O Banco de Portugal sublinha, porém, “mesmo na hipótese de uma queda de preços mais significativa, a distribuição de crédito à habitação por rácio Loan-to-value sugere que o sistema bancário não deverá incorrer em perdas elevadas”.

Por outro lado, o Banco de Portugal destaca a “constituição de poupança acumulada pelas famílias durante a pandemia”, bem como as “medidas governamentais de apoio às famílias, para fazer face à subida da inflação e das prestações do crédito à habitação”. Sobre a poupança, porém, o Banco de Portugal sublinha que ela já está abaixo dos níveis anteriores à pandemia.

“A taxa de poupança dos particulares caiu para 6,1% do rendimento disponível em 2022, um valor inferior ao de 2019 (7,2%), depois do forte aumento observado durante a pandemia (11,9% e 9,8%, em 2020 e 2021, respetivamente)”, pode ler-se no Relatório de Estabilidade Financeira.

A este respeito, o Banco de Portugal voltou a criticar a “transmissão muito limitada dos aumentos das taxas de juro de referência às taxas de juros dos depósitos bancários” e Mário Centeno voltou a dizer “esperar” que exista uma valorização cada vez maior dos depósitos bancários. O governador do Banco de Portugal diz que esse aumento dos juros dos depósitos “já está a acontecer, com alguma rapidez” mas este é um “processo que é desejável que não tenha terminado“, asseverou Centeno.

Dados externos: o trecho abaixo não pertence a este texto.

(* ===== verification/EdTables.v ===== *)
(** * The tables of base-point multiples (src/tendermint/ed25519/edwards25519/const.go)

    [bi] holds the odd multiples B, 3B, ..., 15B of the base point; [base] holds,
    in row [i] and column [j], the multiple [(j + 1) 256^i B], one definition per
    row.  EdTablesOk proves that the entries are these multiples. *)

From S2P Require Import Prelude Fe Ge.

Definition bi : list PreComputedGroupElement :=
  [Pre (FE 25967493 (-14356035) 29566456 3660896 (-12694345) 4014787 27544626 (-11754271) (-6079156) 2047605)
       (FE (-12545711) 934262 (-2722910) 3049990 (-727428) 9406986 12720692 5043384 19500929 (-15469378))
       (FE (-8738181) 4489570 9688441 (-14785194) 10184609 (-12363380) 29287919 11864899 (-24514362) (-4438546));
   Pre (FE 15636291 (-9688557) 24204773 (-7912398) 616977 (-16685262) 27787600 (-14772189) 28944400 (-1550024))
       (FE 16568933 4717097 (-11556148) (-1102322) 15682896 (-11807043) 16354577 (-11775962) 7689662 11199574)
       (FE 30464156 (-5976125) (-11779434) (-15670865) 23220365 15915852 7512774 10017326 (-17749093) (-9920357));
   Pre (FE 10861363 11473154 27284546 1981175 (-30064349) 12577861 32867885 14515107 (-15438304) 10819380)
       (FE 4708026 6336745 20377586 9066809 (-11272109) 6594696 (-25653668) 12483688 (-12668491) 5581306)
       (FE 19563160 16186464 (-29386857) 4097519 10237984 (-4348115) 28542350 13850243 (-23678021) (-15815942));
   Pre (FE 5153746 9909285 1723747 (-2777874) 30523605 5516873 19480852 5230134 (-23952439) (-15175766))
       (FE (-30269007) (-3463509) 7665486 10083793 28475525 1649722 20654025 16520125 30598449 7715701)
       (FE 28881845 14381568 9657904 3680757 (-20181635) 7843316 (-31400660) 1370708 29794553 (-1409300));
   Pre (FE (-22518993) (-6692182) 14201702 (-8745502) (-23510406) 8844726 18474211 (-1361450) (-13062696) 13821877)
       (FE (-6455177) (-7839871) 3374702 (-4740862) (-27098617) (-10571707) 31655028 (-7212327) 18853322 (-14220951))
       (FE 4566830 (-12963868) (-28974889) (-12240689) (-7602672) (-2830569) (-8514358) (-10431137) 2207753 (-3209784));
   Pre (FE (-25154831) (-4185821) 29681144 7868801 (-6854661) (-9423865) (-12437364) (-663000) (-31111463) (-16132436))
       (FE 25576264 (-2703214) 7349804 (-11814844) 16472782 9300885 3844789 15725684 171356 6466918)
       (FE 23103977 13316479 9739013 (-16149481) 817875 (-15038942) 8965339 (-14088058) (-30714912) 16193877);
   Pre (FE (-33521811) 3180713 (-2394130) 14003687 (-16903474) (-16270840) 17238398 4729455 (-18074513) 9256800)
       (FE (-25182317) (-4174131) 32336398 5036987 (-21236817) 11360617 22616405 9761698 (-19827198) 630305)
       (FE (-13720693) 2639453 (-24237460) (-7406481) 9494427 (-5774029) (-6554551) (-15960994) (-2449256) (-14291300));
   Pre (FE (-3151181) (-5046075) 9282714 6866145 (-31907062) (-863023) (-18940575) 15033784 25105118 (-7894876))
       (FE (-24326370) 15950226 (-31801215) (-14592823) (-11662737) (-5090925) 1573892 (-2625887) 2198790 (-15804619))
       (FE (-3099351) 10324967 (-2241613) 7453183 (-5446979) (-2735503) (-13812022) (-16236442) (-32461234) (-12290683))].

Euribor perto do pico. Mas não irá cair em breve – “nem pouco mais ou menos”

Se um dos riscos é que os juros continuem a subir, Mário Centeno diz que “podemos estar a aproximar-nos do momento em que a política monetária está, em termos da fixação das taxas de juro, no ponto máximo deste ciclo de subidas”. Mas a partir daí, “as taxas não vão descer rapidamente, nem pouco mais ou menos“.

Mário Centeno diz que as taxas de juro “vão continuar num nível elevado” depois de se atingir esse “pico” – que deu a entender que será atingido “em junho ou em julho”. Depois, as taxas podem “começar a descer nalgum momento ao longo de 2024“, mas não será uma redução rápida, até porque o governador do Banco de Portugal sublinhou que as taxas, na casa dos 3%, “não estão em níveis muito elevados, historicamente“.

O Relatório de Estabilidade Financeira aponta que, “de acordo com as expectativas de mercado, o aumento das prestações deverá manter-se até setembro de 2023, ainda que mais acentuado para os empréstimos indexados à Euribor a 12 meses e mais moderado nos indexantes com prazos inferiores, sobretudo no caso da Euribor a 3 meses”.

Mais do que os riscos associados à subida das Euribor, o Banco de Portugal mostrou-se receoso face à “turbulência acrescida nos mercados financeiros internacionais“, nos últimos meses, sobretudo com os problemas em alguns bancos de menor dimensão nos EUA mas, também, no colapso do Credit Suisse. Estes problemas podem trazer “potenciais efeitos de contágio entre os ciclos financeiro e económico”.

“Apesar de refletirem fragilidades idiossincráticas”, diz o Banco de Portugal sobre cada um dos casos problemáticos, “os eventos nessas instituições suscitaram um quadro geral de incerteza, que motiva uma monitorização acrescida por parte das autoridades”. Isto porque “uma eventual aversão ao risco mais generalizada teria impactos adversos sobre os custos de financiamento, a valorização dos ativos e a atividade económica”.